Collection entries =>
################

(** [relay_allowed], over the two parts of the node it reads and the policy. *)
Definition relay_allowed {R} `{RelayRng R} (c : CitizenState) (degree : Z) (t : MessageType)
    (p : RelayPolicy R) : bool * RelayPolicy R :=
  let pos := posture c in
  if negb (relays_type pos t) then (false, p)
  else should_relay_throttled p degree (probability_factor pos).

(** ** The per-peer token bucket *)

Definition PEER_REFILL_PER_SEC : Z := 64.
Definition PEER_BUCKET_CAPACITY : Z := 256.
Definition MAX_TRACKED_PEERS : Z := 128.

Record Bucket : Type := mkBucket { bk_tokens : f64; bk_last_ms : Z }.

Record PeerRateLimiter : Type := mkLimiter {
  rl_capacity : f64;
  rl_refill_per_ms : f64;
  rl_buckets : gmap string Bucket
}.

Definition limiter_with_rate (capacity refill_per_sec : Z) : PeerRateLimiter :=
  mkLimiter (f64_of capacity) (f64_div (f64_of refill_per_sec) (f64_of 1000)) ∅.

Definition limiter_new : PeerRateLimiter := limiter_with_rate PEER_BUCKET_CAPACITY PEER_REFILL_PER_SEC.

(** [min_by_key] over the hash map: some bucket seen least recently. *)
Definition least_recent (m : gmap string Bucket) : option string :=
  fst <$> map_fold (fun k b acc =>
            match acc with
            | Some (k', t) => if bk_last_ms b <? t then Some (k, bk_last_ms b) else Some (k', t)
            | None => Some (k, bk_last_ms b)
            end) None m.

Definition limiter_evict_if_full (m : gmap string Bucket) (peer : string) : gmap string Bucket :=
  if (Z.of_nat (size m) <? MAX_TRACKED_PEERS) || bool_decide (is_Some (m !! peer)) then m else
  match least_recent m with
  | Some oldest => delete oldest m
  | None => m
  end.

Definition limiter_allow (l : PeerRateLimiter) (peer : string) (now_ms : Z)
  : bool * PeerRateLimiter :=
  let m := limiter_evict_if_full (rl_buckets l) peer in
  let b := default (mkBucket (rl_capacity l) now_ms) (m !! peer) in
  let elapsed := f64_of (sat_sub now_ms (bk_last_ms b)) in
  let tokens := f64_min (f64_add (bk_tokens b) (f64_mul elapsed (rl_refill_per_ms l)))
                        (rl_capacity l) in
  let ok := SFleb (f64_of 1) tokens in
  let tokens := if ok then f64_sub tokens (f64_of 1) else tokens in
  (ok, mkLimiter (rl_capacity l) (rl_refill_per_ms l) (<[ peer := mkBucket tokens now_ms ]> m)).

(** ** Lemmas *)

Lemma relayed_ttl_spec t t' :
  relayed_ttl t = Some t' <-> 2 <= t /\ t' = Z.min t 7 - 1.
Proof.
  unfold relayed_ttl, DEFAULT_TTL. split.
  - intros H. run H; lia.
  - intros [Ht ->]. destruct (Z.ltb_spec t 7); case_goal; bool_prop; try lia; f_equal; lia.
Qed.

Lemma relayed_ttl_range t t' : relayed_ttl t = Some t' -> 1 <= t' <= 6 /\ t' < t.
Proof. intros [? ->]%relayed_ttl_spec. lia. Qed.

(** *** The generator never reaches the fixed point zero *)

Lemma lxor_bound a b : uN 64 a -> uN 64 b -> uN 64 (Z.lxor a b).
Proof.
  unfold uN. intros Ha Hb. split; [apply Z.lxor_nonneg; lia|].
  destruct (Z.eq_dec (Z.lxor a b) 0) as [->|Hz]; [lia|].
  assert (0 < Z.lxor a b) by (pose proof (proj2 (Z.lxor_nonneg a b) ltac:(lia)); lia).
  apply Z.log2_lt_pow2; [lia|].
  pose proof (Z.log2_lxor a b ltac:(lia) ltac:(lia)).
  assert (Hlog : forall x, 0 <= x < 2 ^ 64 -> Z.log2 x < 64).
  { intros x Hx. destruct (Z.eq_dec x 0) as [->|]; [reflexivity|]. apply Z.log2_lt_pow2; lia. }
  pose proof (Hlog a Ha). pose proof (Hlog b Hb). lia.
Qed.

Lemma xor_shl_bound x k : uN 64 x -> uN 64 (xor_shl x k).
Proof. intros Hx. apply lxor_bound; [exact Hx|]. unfold uN, wrapN. apply Z.mod_pos_bound. lia. Qed.

Lemma xor_shr_bound x k : 0 <= k -> uN 64 x -> uN 64 (xor_shr x k).
Proof.
  intros Hk Hx. apply lxor_bound; [exact Hx|]. unfold uN in *. rewrite Z.shiftr_div_pow2 by lia.
  split; [apply Z.div_pos; lia|]. apply Z.div_lt_upper_bound; [lia|]. nia.
Qed.

(** A number that equals its own shift is zero: bit [i] is bit [i - k]. *)
Lemma xor_shl_zero x k : 0 < k -> uN 64 x -> xor_shl x k = 0 -> x = 0.
Proof.
  intros Hk Hx H. apply Z.lxor_eq in H. apply Z.bits_inj'. intros n Hn. rewrite Z.bits_0.
  assert (Hall : forall m : nat, forall i, 0 <= i < Z.of_nat m -> Z.testbit x i = false).
  { induction m as [|m IH]; intros i Hi; [lia|].
    rewrite H. unfold wrapN. destruct (Z.ltb_spec i 64).
    - rewrite Z.mod_pow2_bits_low by lia. rewrite Z.shiftl_spec by lia.
      destruct (Z.ltb_spec i k); [apply Z.testbit_neg_r; lia | apply IH; lia].
    - apply Z.mod_pow2_bits_high. lia. }
  apply (Hall (Z.to_nat (n + 1))). lia.
Qed.

Lemma xor_shr_zero x k : 0 < k -> uN 64 x -> xor_shr x k = 0 -> x = 0.
Proof.
  intros Hk Hx H. apply Z.lxor_eq in H. unfold uN in Hx. rewrite Z.shiftr_div_pow2 in H by lia.
  destruct (Z.eq_dec x 0) as [|Hz]; [assumption|exfalso].
  assert (1 < 2 ^ k) by (apply Z.pow_gt_1; lia).
  pose proof (Z.div_lt x (2 ^ k) ltac:(lia) ltac:(lia)). lia.
Qed.

Definition rng_ok (r : XorShiftRng) : Prop := uN 64 (xs_state r) /\ xs_state r <> 0.

Lemma seeded_ok seed : uN 64 seed -> rng_ok (xorshift_seeded seed).
Proof.
  unfold rng_ok, xorshift_seeded. intros H. destruct (Z.eqb_spec seed 0); simpl; [|auto].
  split; [unfold uN; lia | lia].
Qed.

Lemma next_u64_ok r : rng_ok r -> rng_ok (next_u64 r).2.
Proof.
  intros [Hb Hz]. unfold rng_ok. simpl.
  pose proof (xor_shl_bound (xs_state r) 13 Hb) as B1.
  pose proof (xor_shr_bound _ 7 ltac:(lia) B1) as B2.
  split; [now apply xor_shl_bound|]. intros E.
  apply xor_shl_zero in E; [|lia|exact B2]. apply xor_shr_zero in E; [|lia|exact B1].
  apply xor_shl_zero in E; [|lia|exact Hb]. contradiction.
Qed.

(** *** The relay decision *)

(** A probability of one needs no draw, one of zero relays nothing. *)
Lemma bernoulli_one {R} `{RelayRng R} (r : R) : bernoulli r (f64_of 1) = (true, r).
Proof. reflexivity. Qed.

Lemma should_relay_sparse {R} `{RelayRng R} (p : RelayPolicy R) degree :
  degree < rp_threshold p -> should_relay p degree = (true, p).
Proof.
  intros Hd. unfold should_relay, should_relay_throttled.
  rewrite (proj2 (Z.ltb_lt _ _) Hd).
  change (f64_clamp (f64_mul (f64_of 1) (f64_of 1)) (f64_of 0) (f64_of 1)) with (f64_of 1).
  rewrite bernoulli_one. now destruct p.
Qed.

(** *** The token bucket *)

(** One frame of a peer whose bucket holds [n] whole tokens, at the instant
    the bucket was last used. *)
Lemma bucket_tokens n :
  0 <= n <= 256 ->
  f64_min (f64_add (f64_of n) (f64_mul (f64_of 0) (rl_refill_per_ms limiter_new)))
          (rl_capacity limiter_new) = f64_of n
  /\ SFleb (f64_of 1) (f64_of n) = (1 <=? n)
  /\ (1 <= n -> f64_sub (f64_of n) (f64_of 1) = f64_of (n - 1)).
Proof.
  intros Hn.
  pose (eqb x y := match x, y with
                   | S754_zero a, S754_zero b => Bool.eqb a b
                   | S754_finite a m e, S754_finite b m' e' => Bool.eqb a b && Pos.eqb m m' && Z.eqb e e'
                   | _, _ => false
                   end).
  assert (Heqb : forall x y, eqb x y = true -> x = y).
  { intros [] []; simpl; intros; bool_prop; try discriminate;
      repeat match goal with
      | H : Bool.eqb _ _ = true |- _ => apply Bool.eqb_prop in H
      | H : Pos.eqb _ _ = true |- _ => apply Pos.eqb_eq in H
      end; congruence. }
  pose (chk n := eqb (f64_min (f64_add (f64_of n) (f64_mul (f64_of 0) (rl_refill_per_ms limiter_new)))
                         (rl_capacity limiter_new)) (f64_of n)
                 && Bool.eqb (SFleb (f64_of 1) (f64_of n)) (1 <=? n)
                 && ((n <? 1) || eqb (f64_sub (f64_of n) (f64_of 1)) (f64_of (n - 1)))).
  assert (Hall : forallb chk (map Z.of_nat (seq 0 257)) = true) by (vm_compute; reflexivity).
  rewrite forallb_forall in Hall. specialize (Hall n).
  assert (Hin : In n (map Z.of_nat (seq 0 257))).
  { apply in_map_iff. exists (Z.to_nat n). rewrite in_seq. lia. }
  specialize (Hall Hin). unfold chk in Hall. bool_prop.
  split_and!; [auto | now apply Bool.eqb_prop |].
  intros Hge1. apply Heqb. destruct (Z.ltb_spec n 1); [lia|]. assumption.
Qed.

Definition default_rates (l : PeerRateLimiter) : Prop :=
  rl_capacity l = rl_capacity limiter_new /\ rl_refill_per_ms l = rl_refill_per_ms limiter_new.

Lemma evict_known m peer : is_Some (m !! peer) -> limiter_evict_if_full m peer = m.
Proof.
  intros Hp. unfold limiter_evict_if_full. rewrite (bool_decide_true _ Hp), orb_true_r. reflexivity.
Qed.

Lemma allow_burst l peer t n :
  default_rates l -> 0 <= n <= 256 ->
  rl_buckets l !! peer = Some (mkBucket (f64_of n) t) ->
  (limiter_allow l peer t).1 = (1 <=? n)
  /\ default_rates (limiter_allow l peer t).2
  /\ rl_buckets (limiter_allow l peer t).2 !! peer = Some (mkBucket (f64_of (sat_sub n 1)) t).
Proof.
  intros [Hc Hr] Hn Hb. destruct (bucket_tokens n Hn) as (E1 & E2 & E3).
  unfold limiter_allow. rewrite evict_known by eauto. rewrite Hb. cbn [default from_option id bk_last_ms bk_tokens].
  replace (sat_sub t t) with 0 by (unfold sat_sub; lia).
  unfold default_rates. rewrite Hc, Hr, E1, E2. cbn [fst snd rl_capacity rl_refill_per_ms rl_buckets].
  split_and!; [reflexivity..|]. rewrite lookup_insert_eq. do 2 f_equal.
  destruct (Z.leb_spec 1 n); unfold sat_sub.
  - rewrite E3 by lia. f_equal. lia.
  - f_equal. lia.
Qed.

(** The answers to [k] frames of one peer in one millisecond. *)
Fixpoint allow_many (l : PeerRateLimiter) (peer : string) (t : Z) (k : nat)
  : list bool * PeerRateLimiter :=
  match k with
  | O => ([], l)
  | S k => let '(ok, l) := limiter_allow l peer t in
           let '(rest, l) := allow_many l peer t k in (ok :: rest, l)
  end.

Lemma allow_many_spec peer t k : forall l n,
  default_rates l -> 0 <= n <= 256 ->
  rl_buckets l !! peer = Some (mkBucket (f64_of n) t) ->
  (allow_many l peer t k).1
  = replicate (Nat.min k (Z.to_nat n)) true ++ replicate (k - Z.to_nat n) false.
Proof.
  induction k as [|k IH]; intros l n Hl Hn Hb; [reflexivity|].
  destruct (allow_burst l peer t n Hl Hn Hb) as (E & Hl' & Hb').
  cbn [allow_many]. destruct (limiter_allow l peer t) as [ok l']. cbn [fst snd] in *. subst ok.
  specialize (IH l' (sat_sub n 1) Hl' ltac:(unfold sat_sub; lia) Hb').
  destruct (allow_many l' peer t k) as [rest l'']. cbn [fst] in *. subst rest.
  destruct (Z.leb_spec 1 n) as [H1|H1].
  - replace (Z.to_nat n) with (S (Z.to_nat (sat_sub n 1))) by (unfold sat_sub; lia). reflexivity.
  - assert (n = 0) by lia. subst n. simpl. rewrite Nat.min_0_r, Nat.sub_0_r. reflexivity.
Qed.

(** *** The table of peers is bounded *)

Lemma least_recent_in m k : least_recent m = Some k -> is_Some (m !! k).
Proof.
  unfold least_recent.
  assert (Hinv : forall o, map_fold (fun k b acc =>
            match acc with
            | Some (k', t) => if bk_last_ms b <? t then Some (k, bk_last_ms b) else Some (k', t)
            | None => Some (k, bk_last_ms b)
            end) None m = o -> forall k t, o = Some (k, t) -> is_Some (m !! k)).
  { apply (map_fold_weak_ind (fun (o : option (string * Z)) (m : gmap string Bucket) =>
             forall o', o = o' -> forall k t, o' = Some (k, t) -> is_Some (m !! k))).
    - intros; simplify_eq.
    - intros i x m' r _ IH o' <- k0 t0 E.
      destruct (decide (i = k0)) as [->|Hne]; [rewrite lookup_insert_eq; eauto|].
      rewrite lookup_insert_ne by exact Hne. run E; eauto. }
  intros H. destruct (map_fold _ None m) as [[k' t']|] eqn:E; simpl in H; simplify_eq.
  eapply Hinv; reflexivity.
Qed.

Lemma least_recent_some m : m <> ∅ -> is_Some (least_recent m).
Proof.
  unfold least_recent. intros Hm. rewrite fmap_is_Some.
  revert Hm. apply (map_fold_weak_ind (fun (o : option (string * Z)) (m : gmap string Bucket) =>
             m <> ∅ -> is_Some o)); [done|].
  intros i x m' r _ _ _. repeat case_goal; eauto.
Qed.
Definition balance_observe (c : BalanceCache) (r : BalanceResponse) : BalanceCache * bool :=
  let store := fun net =>
    let stale := match bc_entries c !! br_address r with
                 | Some e => br_head_height r <=? cb_head_height e
                 | None => false
                 end in
    if stale then (mkBalanceCache net (bc_entries c), false)
    else (mkBalanceCache net
            (<[ br_address r := mkCached (br_balance r) (br_head_height r) (br_network_id r) ]>
               (bc_entries c)), true) in
  match bc_network_id c with
  | Some n => if negb (n =? br_network_id r) then (c, false) else store (Some n)
  | None => store (Some (br_network_id r))
  end.

Definition balance_get (c : BalanceCache) (address : bytes) : option CachedBalance :=
  bc_entries c !! address.

(** ** Histories *)

Definition HISTORY_MAX : Z := 10.
Definition HISTORY_RECORD_LEN : Z := 32 + ADDRESS_LEN + 8 + 8 + 1.
Definition HISTORY_QUERY_LEN : Z := ADDRESS_LEN.
Definition HISTORY_RESPONSE_HEADER_LEN : Z := ADDRESS_LEN + 4 + 1 + 1.
Definition HISTORY_FRAGMENT_CHUNK : Z := 180.
Definition FLAG_INCOMING : Z := 1.
Definition FLAG_CONFIRMED : Z := 2.

Record TxHistoryRecord : Type := mkHistory {
  hr_hash : bytes;
  hr_counterparty : bytes;
  hr_value : Z;
  hr_timestamp_ms : Z;
  hr_flags : Z
}.

Definition incoming (r : TxHistoryRecord) : bool := negb (Z.land (hr_flags r) FLAG_INCOMING =? 0).
Definition confirmed (r : TxHistoryRecord) : bool := negb (Z.land (hr_flags r) FLAG_CONFIRMED =? 0).

Record HistoryResponse : Type := mkHistoryResponse {
  hs_address : bytes;
  hs_head_height : Z;
  hs_network_id : Z;
  hs_records : list TxHistoryRecord
}.

Definition encode_history_query (address : bytes) : bytes := address.

Definition decode_history_query (b : bytes) : option bytes :=
  if len b =? HISTORY_QUERY_LEN then Some b else None.

(** One turn of the loop of [encode_history_response]. *)
Definition encode_record (r : TxHistoryRecord) : bytes :=
  hr_hash r ++ hr_counterparty r ++ be_bytes 8 (hr_value r) ++ be_bytes 8 (hr_timestamp_ms r)
  ++ [hr_flags r].

Definition encode_history_response (r : HistoryResponse) : bytes :=
  let count := Z.min (len (hs_records r)) HISTORY_MAX in
  hs_address r ++ be_bytes 4 (hs_head_height r) ++ [hs_network_id r] ++ [wrapN 8 count]
  ++ concat (map encode_record (take (Z.to_nat count) (hs_records r))).

(** One turn of the loop of [decode_history_response], at its offset. *)
Definition decode_record (b : bytes) (at_ : Z) : res unit TxHistoryRecord :=
  let? r := slice b at_ (at_ + HISTORY_RECORD_LEN) in
  let? hash := slice r 0 32 in
  let? cp := slice r 32 (32 + ADDRESS_LEN) in
  let? v := slice r 52 60 in
  let? t := slice r 60 68 in
  let? flags := idx r 68 in
  Ok (mkHistory hash cp (from_be v) (from_be t) flags).

(** [for i in 0..count] *)
Fixpoint decode_records (b : bytes) (i : Z) (count : nat) : res unit (list TxHistoryRecord) :=
  match count with
  | O => Ok []
  | S count =>
      let? r := decode_record b (HISTORY_RESPONSE_HEADER_LEN + i * HISTORY_RECORD_LEN) in
      let? rs := decode_records b (i + 1) count in
      Ok (r :: rs)
  end.

Definition decode_history_response (b : bytes) : res unit (option HistoryResponse) :=
  if len b <? HISTORY_RESPONSE_HEADER_LEN then Ok None else
  let? addr := slice b 0 ADDRESS_LEN in
  let? h := slice b ADDRESS_LEN (ADDRESS_LEN + 4) in
  let? network_id := idx b (ADDRESS_LEN + 4) in
  let? count := idx b (ADDRESS_LEN + 5) in
  if (count >? HISTORY_MAX)
     || negb (len b =? HISTORY_RESPONSE_HEADER_LEN + count * HISTORY_RECORD_LEN) then Ok None else
  let? records := decode_records b 0 (Z.to_nat count) in
  Ok (Some (mkHistoryResponse addr (from_be h) network_id records)).

Abbreviation HistoryCache := (gmap (list Z) HistoryResponse).

Definition history_observe (c : HistoryCache) (r : HistoryResponse) (network_id : Z)
  : HistoryCache * bool :=
  if negb (hs_network_id r =? network_id) then (c, false) else
  match c !! hs_address r with
  | Some have => if hs_head_height r <=? hs_head_height have then (c, false)
                 else (<[ hs_address r := r ]> c, true)
  | None => (<[ hs_address r := r ]> c, true)
  end.

Definition history_get (c : HistoryCache) (address : bytes) : option HistoryResponse := c !! address.

(** ** Lemmas *)

Record balance_ok (r : BalanceResponse) : Prop := {
  bk_address : array_ok 20 (br_address r);
  bk_balance : uN 64 (br_balance r);
  bk_height : uN 32 (br_head_height r);
  bk_net : uN 8 (br_network_id r)
}.

Lemma to_nat_len {A} (l : list A) : Z.to_nat (len l) = length l.
Proof. apply Nat2Z.id. Qed.

(** Cut a list at [n]: the front has the length asked for. *)
Lemma take_drop_len {A} (l : list A) n :
  0 <= n <= len l ->
  exists a b, l = a ++ b /\ len a = n /\ len b = len l - n.
Proof.
  intros Hn. exists (take (Z.to_nat n) l), (drop (Z.to_nat n) l).
  split_and!; [now rewrite take_drop | now apply len_take | now apply len_drop].
Qed.

(** [l] has exactly [n] elements, [n] a literal: name them. *)
Lemma len_1 {A} (l : list A) : len l = 1 -> exists x, l = [x].
Proof.
  destruct l as [|x [|y l]]; unfold len; simpl; intros; try lia. eauto.
Qed.

Lemma be_of n (l : bytes) : bytes_ok l -> len l = Z.of_nat n -> be_bytes n (from_be l) = l.
Proof. intros Hb Hl. rewrite <- (be_bytes_from_be l Hb) at 2. f_equal. unfold len in Hl. lia. Qed.

(** The fields of a balance response of the right length. *)
Lemma decode_balance_fields a v h n :
  len a = 20 -> len v = 8 -> len h = 4 ->
  decode_balance_response (a ++ v ++ h ++ [n])
  = Ok (Some (mkBalanceResponse a (from_be v) (from_be h) n)).
Proof.
  intros Ha Hv Hh. unfold decode_balance_response.
  rewrite !len_app, Ha, Hv, Hh. cbn [negb].
  rewrite (slice_at _ [] a (v ++ h ++ [n])); [|reflexivity..|now rewrite Ha].
  rewrite (slice_at _ a v (h ++ [n])); [|reflexivity | now rewrite Ha | now rewrite Hv].
  rewrite (slice_at _ (a ++ v) h [n]);
    [|now rewrite <- app_assoc | now rewrite len_app, Ha, Hv | now rewrite Hh].
  rewrite (idx_at _ (a ++ v ++ h) n []);
    [reflexivity | now rewrite <- !app_assoc | now rewrite !len_app, Ha, Hv, Hh].
Qed.

(** Any 33 bytes are such fields. *)
Lemma balance_split (b : bytes) :
  len b = BALANCE_RESPONSE_LEN ->
  exists a v h n, b = a ++ v ++ h ++ [n] /\ len a = 20 /\ len v = 8 /\ len h = 4.
Proof.
  unfold BALANCE_RESPONSE_LEN, ADDRESS_LEN. intros Hl.
  destruct (take_drop_len b 20) as (a & b1 & -> & Ha & H1); [lia|].
  destruct (take_drop_len b1 8) as (v & b2 & -> & Hv & H2); [lia|].
  destruct (take_drop_len b2 4) as (h & b3 & -> & Hh & H3); [lia|].
  destruct (len_1 b3) as [n ->]; [lia|]. exists a, v, h, n. auto.
Qed.

Lemma decode_balance_exact b r :
  bytes_ok b ->
  decode_balance_response b = Ok (Some r) <-> b = encode_balance_response r /\ balance_ok r.
Proof.
  intros Hb. split.
  - intros H. assert (Hl : len b = BALANCE_RESPONSE_LEN) by (unfold decode_balance_response in H; run H; assumption).
    destruct (balance_split b Hl) as (a & v & h & n & -> & Ha & Hv & Hh).
    rewrite decode_balance_fields in H by assumption. injection H as <-.
    rewrite !bytes_ok_app in Hb. destruct Hb as (Hab & Hvb & Hhb & Hnb). apply bytes_ok_cons in Hnb as [Hnb _].
    split; [|constructor; cbn [br_address br_balance br_head_height br_network_id]];
      [unfold encode_balance_response; cbn [br_address br_balance br_head_height br_network_id]; now rewrite !be_of by assumption|..].
    + split; assumption.
    + now apply (from_be_uN 8).
    + now apply (from_be_uN 4).
    + exact Hnb.
  - intros [-> [[Ha _] Hv Hh _]]. unfold encode_balance_response.
    rewrite decode_balance_fields by (rewrite ?len_be_bytes; auto).
    rewrite !from_be_be_bytes by assumption. now destruct r.
Qed.

Lemma decode_balance_total b : decode_balance_response b <> Panic.
Proof.
  unfold decode_balance_response. destruct (Z.eqb_spec (len b) BALANCE_RESPONSE_LEN) as [Hl|]; simpl; [|discriminate].
  unfold BALANCE_RESPONSE_LEN, ADDRESS_LEN in *. repeat mem_case. discriminate.
Qed.

Record record_ok (r : TxHistoryRecord) : Prop := {
  rk_hash : array_ok 32 (hr_hash r);
  rk_cp : array_ok 20 (hr_counterparty r);
  rk_value : uN 64 (hr_value r);
  rk_time : uN 64 (hr_timestamp_ms r);
  rk_flags : uN 8 (hr_flags r)
}.

Record history_ok (r : HistoryResponse) : Prop := {
  hk_address : array_ok 20 (hs_address r);
  hk_height : uN 32 (hs_head_height r);
  hk_net : uN 8 (hs_network_id r);
  hk_count : len (hs_records r) <= HISTORY_MAX;
  hk_records : Forall record_ok (hs_records r)
}.

(** A record that lies at its offset is read back. *)
Lemma decode_record_fields pre hash cp v t fl post at_ :
  at_ = len pre -> len hash = 32 -> len cp = 20 -> len v = 8 -> len t = 8 ->
  decode_record (pre ++ (hash ++ cp ++ v ++ t ++ [fl]) ++ post) at_
  = Ok (mkHistory hash cp (from_be v) (from_be t) fl).
Proof.
  intros -> H1 H2 H3 H4. unfold decode_record.
  assert (Hl : len (hash ++ cp ++ v ++ t ++ [fl]) = HISTORY_RECORD_LEN).
  { rewrite !len_app, H1, H2, H3, H4. reflexivity. }
  rewrite slice_app by (rewrite ?Hl; reflexivity).
  rewrite (slice_at _ [] hash (cp ++ v ++ t ++ [fl])); [|reflexivity..|now rewrite H1].
  rewrite (slice_at _ hash cp (v ++ t ++ [fl])); [|reflexivity | now rewrite H1 | now rewrite H2].
  rewrite (slice_at _ (hash ++ cp) v (t ++ [fl]));
    [|now rewrite <- app_assoc | now rewrite len_app, H1, H2 | now rewrite H3].
  rewrite (slice_at _ (hash ++ cp ++ v) t [fl]);
    [|now rewrite <- !app_assoc | now rewrite !len_app, H1, H2, H3 | now rewrite H4].
  rewrite (idx_at _ (hash ++ cp ++ v ++ t) fl []);
    [reflexivity | now rewrite <- !app_assoc | now rewrite !len_app, H1, H2, H3, H4].
Qed.

Lemma len_encode_record r : record_ok r -> len (encode_record r) = HISTORY_RECORD_LEN.
Proof.
  intros [[H1 _] [H2 _] _ _ _]. unfold encode_record. rewrite !len_app, !len_be_bytes, H1, H2. reflexivity.
Qed.

Lemma decode_encode_record pre r post at_ :
  at_ = len pre -> record_ok r -> decode_record (pre ++ encode_record r ++ post) at_ = Ok r.
Proof.
  intros Hat [[H1 _] [H2 _] H3 H4 H5]. unfold encode_record.
  rewrite decode_record_fields by (rewrite ?len_be_bytes; auto).
  rewrite !from_be_be_bytes by assumption. now destruct r.
Qed.

(** Any 69 bytes are the encoding of a record. *)
Lemma record_split b :
  bytes_ok b -> len b = HISTORY_RECORD_LEN -> exists r, b = encode_record r /\ record_ok r.
Proof.
  unfold HISTORY_RECORD_LEN, ADDRESS_LEN. intros Hb Hl.
  destruct (take_drop_len b 32) as (x1 & b1 & -> & H1 & L1); [lia|].
  destruct (take_drop_len b1 20) as (x2 & b2 & -> & H2 & L2); [lia|].
  destruct (take_drop_len b2 8) as (x3 & b3 & -> & H3 & L3); [lia|].
  destruct (take_drop_len b3 8) as (x4 & b4 & -> & H4 & L4); [lia|].
  destruct (len_1 b4) as [fl ->]; [lia|].
  rewrite !bytes_ok_app, bytes_ok_cons in Hb. destruct Hb as (B1 & B2 & B3 & B4 & B5 & _).
  exists (mkHistory x1 x2 (from_be x3) (from_be x4) fl). split.
  - unfold encode_record. cbn [hr_hash hr_counterparty hr_value hr_timestamp_ms hr_flags].
    now rewrite !be_of by assumption.
  - constructor; cbn [hr_hash hr_counterparty hr_value hr_timestamp_ms hr_flags];
      [split; assumption.. | now apply (from_be_uN 8) | now apply (from_be_uN 8) | exact B5].
Qed.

################

WHAT YOU ARE ASKED TO DO =>
Print, without alteration, only the lines above between the one holding "unfold least_recent. intros" and the one holding "if len b =?", inclusive.

RESULT BELOW =>
  unfold least_recent. intros Hm. rewrite fmap_is_Some.
  revert Hm. apply (map_fold_weak_ind (fun (o : option (string * Z)) (m : gmap string Bucket) =>
             m <> ∅ -> is_Some o)); [done|].
  intros i x m' r _ _ _. repeat case_goal; eauto.
Qed.
Definition balance_observe (c : BalanceCache) (r : BalanceResponse) : BalanceCache * bool :=
  let store := fun net =>
    let stale := match bc_entries c !! br_address r with
                 | Some e => br_head_height r <=? cb_head_height e
                 | None => false
                 end in
    if stale then (mkBalanceCache net (bc_entries c), false)
    else (mkBalanceCache net
            (<[ br_address r := mkCached (br_balance r) (br_head_height r) (br_network_id r) ]>
               (bc_entries c)), true) in
  match bc_network_id c with
  | Some n => if negb (n =? br_network_id r) then (c, false) else store (Some n)
  | None => store (Some (br_network_id r))
  end.

Definition balance_get (c : BalanceCache) (address : bytes) : option CachedBalance :=
  bc_entries c !! address.

(** ** Histories *)

Definition HISTORY_MAX : Z := 10.
Definition HISTORY_RECORD_LEN : Z := 32 + ADDRESS_LEN + 8 + 8 + 1.
Definition HISTORY_QUERY_LEN : Z := ADDRESS_LEN.
Definition HISTORY_RESPONSE_HEADER_LEN : Z := ADDRESS_LEN + 4 + 1 + 1.
Definition HISTORY_FRAGMENT_CHUNK : Z := 180.
Definition FLAG_INCOMING : Z := 1.
Definition FLAG_CONFIRMED : Z := 2.

Record TxHistoryRecord : Type := mkHistory {
  hr_hash : bytes;
  hr_counterparty : bytes;
  hr_value : Z;
  hr_timestamp_ms : Z;
  hr_flags : Z
}.

Definition incoming (r : TxHistoryRecord) : bool := negb (Z.land (hr_flags r) FLAG_INCOMING =? 0).
Definition confirmed (r : TxHistoryRecord) : bool := negb (Z.land (hr_flags r) FLAG_CONFIRMED =? 0).

Record HistoryResponse : Type := mkHistoryResponse {
  hs_address : bytes;
  hs_head_height : Z;
  hs_network_id : Z;
  hs_records : list TxHistoryRecord
}.

Definition encode_history_query (address : bytes) : bytes := address.

Definition decode_history_query (b : bytes) : option bytes :=
  if len b =? HISTORY_QUERY_LEN then Some b else None.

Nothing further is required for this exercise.